Cliquez ici pour avoir le début de l’histoire.
Joseph T. Gordon
Le mardi 18 mai 1927, 15h30.
Une question, simple en apparence, s’imposa à mon esprit avec une netteté presque indécente au regard de la situation. Sylvia Englund était-elle en danger ? L’hypothèse, à elle seule, suffisait à réduire au silence toute prudence académique. Les trois investigateurs quittèrent les lieux sans délai et, pour une fois, lourdement armés. Je pris le cheval, par nécessité plus que par compétence. Larry Cleth et Elias Creepy progressèrent à pied, avec cette endurance que la peur rend parfois plus efficace que l’entraînement. 16h50. Nous eûmes enfin le ranch en vue. Deux silhouettes nous y attendaient déjà, et je choisis aussitôt de les nommer silhouettes, parce qu’aucun terme humain n’aurait dû convenir à ce que mes yeux perçurent. Une se tenait devant le ranch, comme un gardien posé là avec une patience monstrueuse. Une autre se trouvait à l’arrière, en posture de vigie, immobile et pourtant traversé d’une tension animale. Larry les reconnut instantanément. Les mêmes qu’à la tour anti-incendie. Les mêmes que sur les photographies de l’observatoire montrées la veille par Dimitri Passelov.

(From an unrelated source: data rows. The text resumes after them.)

(** C30: Nothing in [process.c] wakes a process that sleeps: when the process of a
    slot [c] other than 0 calls [sleep_process], it stays blocked, and never is the
    current process again, through any number of switches, forks, creations, exits,
    waits and sleeps of other processes in any order, of kills of other pids, and of
    calls of [add_to_ready_queue] for other processes.  What is left out could change
    it: [add_to_ready_queue] called for it, a [kill] of its pid, which frees its slot,
    and, for slot 0, an empty queue, when [scheduler_get_next] runs slot 0 whatever
    its state. *)
Theorem sleep_never_wakes fuel ms k q c k1 k2 (p := pid (pcb (process_table (k_proc k)) c)) :
  queue_wf (k_proc k) q → current_process (k_proc k) = Some c → c ∉ q → (c < 64)%nat →
  c ≠ 0%nat → p ≠ 0 →
  sleep_process fuel ms k = Done tt k1 → rtc (other_step c p) k1 k2 →
  state_of (k_proc k2) c = PROCESS_BLOCKED ∧ current_process (k_proc k2) ≠ Some c.
Proof.
  intros Hwf Hc Hcq Hlt Hc0 Hp E Hrun.
  destruct (sleep_dormant fuel ms k q c Hwf Hc Hcq Hlt Hc0) as (k' & E' & Hd & _).
  rewrite E in E'. apply Done_inj in E' as [_ <-]. fold p in Hd.
  assert (Hd2 : dormant c p (k_proc k2)).
  { clear E. induction Hrun as [|k1 k3 k2 Hs _ IH]; [done|]. apply IH. by apply (dormant_step c p k1). }
  split; [apply (dm_state _ _ _ Hd2)|apply (dm_current _ _ _ Hd2)].
Qed.

(** The free-slot test takes pid 0 for unused, but pid 0 is the idle
    process: the first [create_process] after [init_process_manager] returns
    the idle process's slot, which is also [current_process]. *)
Theorem create_process_takes_idle fuel pname entry stack k :
  Z.of_nat (length pname) < 32 →
  ∃ k1 k2, init_process_manager k = Done tt k1 ∧
    current_process (k_proc k1) = Some 0%nat ∧ name (pcb (process_table (k_proc k1)) 0) = cstr "idle" ∧
    create_process fuel pname entry stack k1 = Done (Some 0%nat) k2 ∧
    current_process (k_proc k2) = Some 0%nat ∧ name (pcb (process_table (k_proc k2)) 0) = pname ∧
    get_pid k2 = Done 1 k2 ∧ state_of (k_proc k2) 0 = PROCESS_READY.
Proof.
  intros Hn. destruct (init_process_run k) as (s & io & E). eexists. 
  destruct (create_first_run fuel pname entry stack (with_console s io (set_proc proc_init k)) eq_refl Hn)
    as (s' & E2 & _ & Hc & _ & Hst & Hpid & Hnm & _).
  eexists. split; [exact E|]. split; [done|]. split; [done|]. split; [exact E2|].
  cbn [k_proc set_proc]. do 2 (split; [done|]). split; [|done].
  unfold get_pid. rewrite bind_gets. cbn [k_proc set_proc]. by rewrite Hc, Hpid.
Qed.

(** C31: [create_process] already enqueues; when [kernel_main] calls
    [add_to_ready_queue] on the process once more its link leads to itself, and in
    that state, that is until [scheduler_get_next] takes the process from the queue,
    the creation of a process, by [create_process] or by [fork], loops forever. *)
Theorem double_enqueue_hangs fuel fuel' n1 e1 st1 n2 e2 st2 k k1 :
  Z.of_nat (length n1) < 32 → Z.of_nat (length n2) < 32 →
  init_process_manager k = Done tt k1 →
  ∃ k2 k3, create_process fuel n1 e1 st1 k1 = Done (Some 0%nat) k2 ∧
    add_to_ready_queue (S fuel) (Some 0%nat) k2 = Done tt k3 ∧
    next (pcb (process_table (k_proc k3)) 0) = Some 0%nat ∧
    create_process fuel' n2 e2 st2 k3 = Spin ∧ fork_process fuel' k3 = Spin.
Proof.
  intros Hn1 Hn2 E0. destruct (init_process_run k) as (s & io & E). rewrite E0 in E.
  apply Done_inj in E as [_ ->]. set (k1 := with_console _ _ _).
  destruct (create_first_run fuel n1 e1 st1 k1 eq_refl Hn1) as (s2 & E2 & Hwf & Hc & _ & Hst & Hpid & Hnm & Hoth).
  pose proof (qw_len _ _ Hwf) as Hlen. pose proof (qw_seg _ _ Hwf) as [Hr _].
  assert (E3 : add_to_ready_queue (S fuel) (Some 0%nat) (set_proc s2 k1) = Done tt (set_proc
    (upd_pcb 0 (λ p, set_next (Some 0%nat) (set_next None p)) (upd_pcb 0 (set_state PROCESS_READY) s2)) k1)).
  { unfold add_to_ready_queue, upd_proc. rewrite bind_modify. rewrite enqueue_self; [|done|].
    - by rewrite !set_proc_set_proc.
    - cbn. rewrite length_insert. lia. }
  rewrite upd_pcb_twice in E3 by lia. eexists _, _. split; [exact E2|]. split; [exact E3|].
  cbn [k_proc set_proc]. set (s3 := upd_pcb 0 _ s2) in *.
  assert (H0 : pcb (process_table s3) 0 = set_next (Some 0%nat) (set_next None (set_state PROCESS_READY (pcb (process_table s2) 0)))).
  { unfold s3. rewrite upd_pcb_pcb by lia. by rewrite decide_True. }
  split; [by rewrite H0|].
  assert (Hslot : find_slot 64 0 (process_table s3) = Some 1%nat).
  { assert (H1 : pid (pcb (process_table s3) 1) = 0).
    { unfold s3. rewrite upd_pcb_pcb by lia. rewrite decide_False by done.
      exact (f_equal pid (Hoth 1%nat ltac:(done) ltac:(lia))). }
    apply find_slot_second; [by rewrite H0|by rewrite H0; cbn; rewrite Hpid|done]. }
  assert (Hlen3 : length (process_table s3) = 64%nat) by (unfold s3; cbn; by rewrite length_insert).
  assert (Hloop : ∀ f g n, enqueue_process fuel' 1 (set_proc (upd_pcb 1 f (set_next_pid n (upd_pcb 1 g s3))) k1) = Spin ∧
    enqueue_process fuel' 1 (set_proc (set_next_pid n (upd_pcb 1 g s3)) k1) = Spin).
  { intros f g n. split; apply (enqueue_loop fuel' 0 1); try done; cbn [k_proc set_proc].
    - rewrite upd_pcb_pcb by (cbn; rewrite !length_insert; lia). rewrite decide_False, table_next_pid by done.
      rewrite upd_pcb_pcb by lia. by rewrite decide_False, H0.
    - cbn. rewrite !length_insert. lia.
    - rewrite table_next_pid, upd_pcb_pcb by lia. by rewrite decide_False, H0.
    - cbn. rewrite !length_insert. lia. }
  split.
  - rewrite (create_run fuel' n2 e2 st2 (set_proc s3 k1) 1 Hslot Hlen3 Hn2). unfold bind. rewrite set_proc_set_proc.
    cbn [k_proc set_proc]. by rewrite (proj2 (Hloop (λ p, p) _ _)).
  - rewrite (fork_prefix_run fuel' (set_proc s3 k1) 0 1 Hlen3 Hc Hslot); [|done|].
    + unfold bind. rewrite set_proc_set_proc. cbn [k_proc set_proc]. by rewrite (proj1 (Hloop _ _ _)).
    + cbn [k_proc set_proc]. rewrite H0. cbn. by rewrite Hnm.
Qed.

Les créatures venues de l’espace. Un bref instant, une pensée d’une absurdité presque comique me traversa. Peut-on abattre une chose pareille avec une simple arme à feu. Elles volaient. Elles étaient impossibles. Et malgré nous, malgré l’urgence, la santé mentale en prit un coup, comme si l’esprit refusait d’admettre que ces formes aient le droit d’exister dans un monde régi par des lois cohérentes.